## WORK INSTRUCTIONS
Using the data below, repeat all of it precisely.

(Collected data entries)
-.-.-

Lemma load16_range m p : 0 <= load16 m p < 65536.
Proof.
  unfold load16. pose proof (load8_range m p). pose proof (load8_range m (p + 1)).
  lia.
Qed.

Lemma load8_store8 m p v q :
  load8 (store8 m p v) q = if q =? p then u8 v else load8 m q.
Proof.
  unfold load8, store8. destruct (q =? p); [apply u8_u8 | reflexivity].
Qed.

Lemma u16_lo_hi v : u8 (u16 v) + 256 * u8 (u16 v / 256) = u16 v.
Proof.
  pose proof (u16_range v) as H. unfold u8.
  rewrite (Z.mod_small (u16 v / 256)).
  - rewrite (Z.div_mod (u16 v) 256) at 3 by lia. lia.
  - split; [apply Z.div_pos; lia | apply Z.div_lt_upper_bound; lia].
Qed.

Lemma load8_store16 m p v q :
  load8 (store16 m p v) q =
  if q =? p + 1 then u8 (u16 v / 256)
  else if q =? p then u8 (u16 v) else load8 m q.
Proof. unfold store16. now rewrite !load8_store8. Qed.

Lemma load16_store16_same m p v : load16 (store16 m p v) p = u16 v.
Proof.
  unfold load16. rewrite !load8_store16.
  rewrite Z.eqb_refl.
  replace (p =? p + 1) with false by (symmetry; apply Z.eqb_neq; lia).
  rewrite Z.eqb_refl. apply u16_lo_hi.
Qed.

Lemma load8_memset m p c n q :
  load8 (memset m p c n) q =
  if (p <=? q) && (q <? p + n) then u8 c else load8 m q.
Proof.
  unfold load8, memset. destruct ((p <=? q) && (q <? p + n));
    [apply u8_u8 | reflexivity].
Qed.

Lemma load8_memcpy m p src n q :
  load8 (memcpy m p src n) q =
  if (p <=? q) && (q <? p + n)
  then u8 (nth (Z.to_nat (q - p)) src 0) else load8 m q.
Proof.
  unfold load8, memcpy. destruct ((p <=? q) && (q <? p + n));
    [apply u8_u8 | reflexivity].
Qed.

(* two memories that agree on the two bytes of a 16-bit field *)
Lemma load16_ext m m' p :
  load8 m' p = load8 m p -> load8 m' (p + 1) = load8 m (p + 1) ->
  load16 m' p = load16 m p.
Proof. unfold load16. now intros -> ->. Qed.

-.-.-

## SOLVED PROBLEM
Lemma load16_range m p : 0 <= load16 m p < 65536.
Proof.
  unfold load16. pose proof (load8_range m p). pose proof (load8_range m (p + 1)).
  lia.
Qed.

Lemma load8_store8 m p v q :
  load8 (store8 m p v) q = if q =? p then u8 v else load8 m q.
Proof.
  unfold load8, store8. destruct (q =? p); [apply u8_u8 | reflexivity].
Qed.

Lemma u16_lo_hi v : u8 (u16 v) + 256 * u8 (u16 v / 256) = u16 v.
Proof.
  pose proof (u16_range v) as H. unfold u8.
  rewrite (Z.mod_small (u16 v / 256)).
  - rewrite (Z.div_mod (u16 v) 256) at 3 by lia. lia.
  - split; [apply Z.div_pos; lia | apply Z.div_lt_upper_bound; lia].
Qed.

Lemma load8_store16 m p v q :
  load8 (store16 m p v) q =
  if q =? p + 1 then u8 (u16 v / 256)
  else if q =? p then u8 (u16 v) else load8 m q.
Proof. unfold store16. now rewrite !load8_store8. Qed.

Lemma load16_store16_same m p v : load16 (store16 m p v) p = u16 v.
Proof.
  unfold load16. rewrite !load8_store16.
  rewrite Z.eqb_refl.
  replace (p =? p + 1) with false by (symmetry; apply Z.eqb_neq; lia).
  rewrite Z.eqb_refl. apply u16_lo_hi.
Qed.

Lemma load8_memset m p c n q :
  load8 (memset m p c n) q =
  if (p <=? q) && (q <? p + n) then u8 c else load8 m q.
Proof.
  unfold load8, memset. destruct ((p <=? q) && (q <? p + n));
    [apply u8_u8 | reflexivity].
Qed.

Lemma load8_memcpy m p src n q :
  load8 (memcpy m p src n) q =
  if (p <=? q) && (q <? p + n)
  then u8 (nth (Z.to_nat (q - p)) src 0) else load8 m q.
Proof.
  unfold load8, memcpy. destruct ((p <=? q) && (q <? p + n));
    [apply u8_u8 | reflexivity].
Qed.

(* two memories that agree on the two bytes of a 16-bit field *)
Lemma load16_ext m m' p :
  load8 m' p = load8 m p -> load8 m' (p + 1) = load8 m (p + 1) ->
  load16 m' p = load16 m p.
Proof. unfold load16. now intros -> ->. Qed.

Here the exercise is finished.